> Exercise prompt
Using the records below, transcribe word for word the stretch from the line that contains "split; [reflexivity |]. split;" through the line that contains "every role but", both end lines included, and nothing else.

> Exercise inputs
========================

(** X8.  With PostgreSQL's rule for a boolean offered to the INTEGER column
    [record_count], the audit trigger cannot write an entry.  So a statement
    the trigger logs -- any UPDATE or DELETE, and an INSERT of a role other
    than [anon] -- succeeds on either telemetry table only when it touches
    no row, and it then leaves the whole database as it was. *)
Theorem logged_statement_touches_no_row
    (P : string -> string -> command -> bool) (s : session)
    (now : timestamptz) (db : database) :
  (forall m n db',
     non_anonymous_operation s (mutation_command m) = true ->
     execute P pg_boolean_to_integer events_store s now m db = Ok (n, db') ->
     n = 0 /\ db' = db)
  /\ (forall m n db',
     non_anonymous_operation s (mutation_command m) = true ->
     execute P pg_boolean_to_integer workflows_store s now m db = Ok (n, db') ->
     n = 0 /\ db' = db).
Proof.
  split; intros m n db'.
  - apply (execute_logged P events_store events_put_same).
  - apply (execute_logged P workflows_store workflows_put_same).
Qed.

Lemma logged_statement_touches_no_row_witness :
  non_anonymous_operation service_role DELETE = true
  /\ execute all_privileges pg_boolean_to_integer events_store service_role
       now_2025 (Delete (event_expired now_2025)) database_recent
     = Ok (0, database_recent)
  /\ (0 = 0 /\ database_recent = database_recent).
Proof.
  split; [reflexivity |]. split; [reflexivity |].
  apply (proj1 (logged_statement_touches_no_row all_privileges service_role
                  now_2025 database_recent)
           (Delete (event_expired now_2025)) 0 database_recent);
    reflexivity.
Defined.

(** X9.  The same rule closes the two insert functions to every role but
    [anon]: the functions run with their owner's rights, but the trigger
    reads the caller's role, logs the INSERT and aborts it.  A valid event,
    or a valid workflow whose pair is not stored yet, is refused; a workflow
    whose pair is stored is passed over before the trigger is reached. *)
Theorem insert_functions_abort_for_logged_roles
    (P : string -> string -> command -> bool) (s : session)
    (now : timestamptz) (new_id : uuid) (db : database) :
  role s <> "anon" ->
  (forall uid ev props,
     16 <= length uid <= 64 -> 1 <= length ev <= 100 ->
     jsonb_typeof props = "object" ->
     ~ In new_id (map ev_id (telemetry_events db)) ->
     insert_telemetry_event P pg_boolean_to_integer s now new_id uid ev props db
     = Err (datatype_mismatch "record_count"))
  /\ (forall uid hash n types ht hw c sw,
     16 <= length uid <= 64 -> length hash = 64 -> 0 < n ->
     complexity_enum c = true -> jsonb_typeof sw = "object" ->
     ~ In new_id (map wf_id (telemetry_workflows db)) ->
     insert_telemetry_workflow P pg_boolean_to_integer s now new_id uid hash n
       types ht hw c sw db
     = if existsb (same_submission hash uid) (telemetry_workflows db)
       then Ok (None, db)
       else Err (datatype_mismatch "record_count")).
Proof.
  intros Hr.
  assert (Hq : non_anonymous_operation (security_definer s) INSERT = true)
    by (apply non_anonymous_role; exact Hr).
  split; intros.
  - unfold insert_telemetry_event.
    rewrite validate_telemetry_event_Ok by (assumption || lia). cbn [bind].
    rewrite insert_event_row by assumption.
    match goal with
    | Hid : ~ In _ _ |- _ => apply existsb_id_false in Hid; rewrite Hid
    end.
    cbn [fire_row_triggers].
    rewrite audit_telemetry_changes_aborts by exact Hq. reflexivity.
  - unfold insert_telemetry_workflow.
    rewrite validate_telemetry_workflow_Ok by (assumption || lia). cbn [bind].
    rewrite insert_workflow_row by assumption.
    destruct (existsb (same_submission hash uid) (telemetry_workflows db));
      [reflexivity |].
    match goal with
    | Hid : ~ In _ _ |- _ => apply existsb_id_false in Hid; rewrite Hid
    end.
    cbn [fire_row_triggers].
    rewrite audit_telemetry_changes_aborts by exact Hq. reflexivity.
Qed.

Lemma insert_functions_abort_for_logged_roles_witness :
  insert_telemetry_event all_privileges pg_boolean_to_integer service_role
    now_2025 7%N user_a "tool_usage" (JObject []) empty_database
  = Err (datatype_mismatch "record_count").
Proof.
  apply (proj1 (insert_functions_abort_for_logged_roles all_privileges
                  service_role now_2025 7%N empty_database
                  ltac:(discriminate))).
  - unfold length. simpl. lia.
  - unfold length. simpl. lia.
  - reflexivity.
  - simpl. tauto.
Defined.

(** ** Retention, further *)

(** The owner of the tables and the role [service_role] see every row and
    may add rows everywhere. *)
Lemma unrestricted_rights s rel c :
  table_owner s = true \/ role s = "service_role" ->
  rls_using s rel c = true /\ rls_with_check s rel c = true.
Proof.
  intros [Ho | Hr]; unfold rls_using, rls_with_check, restricted.
  - rewrite Ho. split; reflexivity.
  - destruct (table_owner s); [split; reflexivity |].
    unfold row_level_security, policies. cbn [existsb negb andb orb].
    unfold policy_applies. cbn [polrelation polrole polcmd polqual polwithcheck
                                coalesce].
    rewrite Hr.
    rewrite !(String.eqb_sym rel).
    destruct c;
      destruct ("telemetry_events" =? rel)%string;
      destruct ("telemetry_workflows" =? rel)%string;
      destruct ("telemetry_audit_log" =? rel)%string;
      split; reflexivity.
Qed.

Lemma existsb_false_filter {A : Type} (f : A -> bool) (l : list A) :
  existsb f l = false -> filter f l = [].
Proof.
  induction l as [| x l IH]; simpl; [reflexivity |].
  destruct (f x); [discriminate | exact IH].
Qed.

Lemma existsb_true_filter {A : Type} (f : A -> bool) (l : list A) :
  existsb f l = true -> exists x rest, filter f l = x :: rest.
Proof.
  induction l as [| x l IH]; simpl; [discriminate |].
  destruct (f x); [eauto | exact IH].
Qed.

(** X10.  The cleanup run by the owner of the tables (the scheduled job) or
    by [service_role] holding the privileges it needs: DELETE and, for the
    column its WHERE clauses read, SELECT on both telemetry tables, INSERT
    on the audit log.  With no row older than the cutoff it succeeds
    whatever the engine's rule: it returns 0, keeps both tables and adds its
    two entries with count 0 to the audit log.  Under PostgreSQL's rule that
    is the only run that succeeds: one expired row in either table and the
    run is aborted, the database left as it was. *)
Theorem cleanup_by_privileged_session
    (P : string -> string -> command -> bool) (b2i : bool -> option Z)
    (s : session) (now : timestamptz) (db : database) :
  table_owner s = true
  \/ (role s = "service_role"
      /\ P "service_role" "telemetry_events" DELETE = true
      /\ P "service_role" "telemetry_events" SELECT = true
      /\ P "service_role" "telemetry_workflows" DELETE = true
      /\ P "service_role" "telemetry_workflows" SELECT = true
      /\ P "service_role" "telemetry_audit_log" INSERT = true) ->
  (existsb (event_expired now) (telemetry_events db) = false ->
   existsb (workflow_expired now) (telemetry_workflows db) = false ->
   cleanup_old_telemetry_data P b2i s now db
   = Ok (0, with_audit_log
              (telemetry_audit_log db
               ++ [cleanup_entry "telemetry_events" 0 now;
                   cleanup_entry "telemetry_workflows" 0 now]) db))
  /\ (existsb (event_expired now) (telemetry_events db)
      || existsb (workflow_expired now) (telemetry_workflows db) = true ->
      cleanup_old_telemetry_data P pg_boolean_to_integer s now db
      = Err (datatype_mismatch "record_count")).
Proof.
  intros Hs.
  assert (Hrights : forall rel c,
             rls_using s rel c = true /\ rls_with_check s rel c = true).
  { intros rel c. apply unrestricted_rights. tauto. }
  assert (Hacl : (table_owner s || P (role s) "telemetry_events" DELETE = true)
                 /\ (table_owner s || P (role s) "telemetry_events" SELECT
                     = true)
                 /\ (table_owner s || P (role s) "telemetry_workflows" DELETE
                     = true)
                 /\ (table_owner s || P (role s) "telemetry_workflows" SELECT
                     = true)
                 /\ (table_owner s || P (role s) "telemetry_audit_log" INSERT
                     = true)).
  { destruct Hs as [-> | (-> & -> & -> & -> & -> & ->)];
      [repeat split | rewrite !orb_true_r; repeat split]. }
  destruct Hacl as (Ha1 & Ha1' & Ha2 & Ha2' & Ha3).
  assert (Hev : forall b,
             sql_delete P b events_store s now
               (fun r => ts_ltb (ev_created_at r) (minus_2_years now)) db
             = (log' <- fire_row_triggers P b s now DELETE "telemetry_events"
                          (map ev_id (filter (event_expired now)
                                        (telemetry_events db)))
                          (telemetry_audit_log db) ;;
                Ok (Z.of_nat (List.length (filter (event_expired now)
                                             (telemetry_events db))),
                    with_audit_log log'
                      (with_events
                         (filter (fun r => negb (event_expired now r))
                            (telemetry_events db)) db)))).
  { intros b. unfold sql_delete, aclcheck, rls_reading. simpl.
    rewrite Ha1, Ha1'. simpl.
    rewrite (proj1 (Hrights "telemetry_events" DELETE)).
    rewrite (proj1 (Hrights "telemetry_events" SELECT)). reflexivity. }
  assert (Hwf : forall b db0,
             sql_delete P b workflows_store s now
               (fun r => ts_ltb (wf_created_at r) (minus_2_years now)) db0
             = (log' <- fire_row_triggers P b s now DELETE
                          "telemetry_workflows"
                          (map wf_id (filter (workflow_expired now)
                                        (telemetry_workflows db0)))
                          (telemetry_audit_log db0) ;;
                Ok (Z.of_nat (List.length (filter (workflow_expired now)
                                             (telemetry_workflows db0))),
                    with_audit_log log'
                      (with_workflows
                         (filter (fun r => negb (workflow_expired now r))
                            (telemetry_workflows db0)) db0)))).
  { intros b db0. unfold sql_delete, aclcheck, rls_reading. simpl.
    rewrite Ha2, Ha2'. simpl.
    rewrite (proj1 (Hrights "telemetry_workflows" DELETE)).
    rewrite (proj1 (Hrights "telemetry_workflows" SELECT)). reflexivity. }
  split.
  - intros He Hw. unfold cleanup_old_telemetry_data.
    rewrite Hev.
    rewrite (existsb_false_filter _ _ He).
    rewrite (filter_negb_none _ _ (existsb_false_filter _ _ He)).
    cbn [map fire_row_triggers bind List.length Z.of_nat].
    rewrite Hwf. cbn [telemetry_workflows with_audit_log with_events
                      telemetry_audit_log].
    rewrite (existsb_false_filter _ _ Hw).
    rewrite (filter_negb_none _ _ (existsb_false_filter _ _ Hw)).
    cbn [map fire_row_triggers bind List.length Z.of_nat].
    unfold insert_audit_log, aclcheck. cbn [assign_integer bind].
    rewrite Ha3.
    rewrite (proj2 (Hrights "telemetry_audit_log" INSERT)).
    simpl. rewrite <- app_assoc. now destruct db.
  - intros Hex. unfold cleanup_old_telemetry_data.
    rewrite Hev.
    destruct (existsb (event_expired now) (telemetry_events db)) eqn:He.
    + apply existsb_true_filter in He. destruct He as (x & rest & ->).
      reflexivity.
    + rewrite (existsb_false_filter _ _ He).
      rewrite (filter_negb_none _ _ (existsb_false_filter _ _ He)).
      cbn [map fire_row_triggers bind List.length Z.of_nat].
      rewrite Hwf. cbn [telemetry_workflows with_audit_log with_events
                        telemetry_audit_log].
      simpl in Hex. apply existsb_true_filter in Hex.
      destruct Hex as (x & rest & ->). reflexivity.
Qed.

Lemma cleanup_by_privileged_session_witness :
  cleanup_old_telemetry_data all_privileges pg_boolean_to_integer owner_job
    now_2025 database_recent
  = Ok (0, database_recent_cleaned)
  /\ cleanup_old_telemetry_data all_privileges pg_boolean_to_integer
       service_role now_2025 database_old_event
     = Err (datatype_mismatch "record_count").
Proof.
  split.
  - apply (proj1 (cleanup_by_privileged_session all_privileges
                    pg_boolean_to_integer owner_job now_2025 database_recent
                    (or_introl eq_refl))); reflexivity.
  - apply (proj2 (cleanup_by_privileged_session all_privileges
                    pg_boolean_to_integer service_role now_2025
                    database_old_event
                    (or_intror
                       (conj eq_refl
                          (conj eq_refl
                             (conj eq_refl
                                (conj eq_refl (conj eq_refl eq_refl))))))));
      reflexivity.
Defined.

========================

> Response area
  split; [reflexivity |]. split; [reflexivity |].
  apply (proj1 (logged_statement_touches_no_row all_privileges service_role
                  now_2025 database_recent)
           (Delete (event_expired now_2025)) 0 database_recent);
    reflexivity.
Defined.

(** X9.  The same rule closes the two insert functions to every role but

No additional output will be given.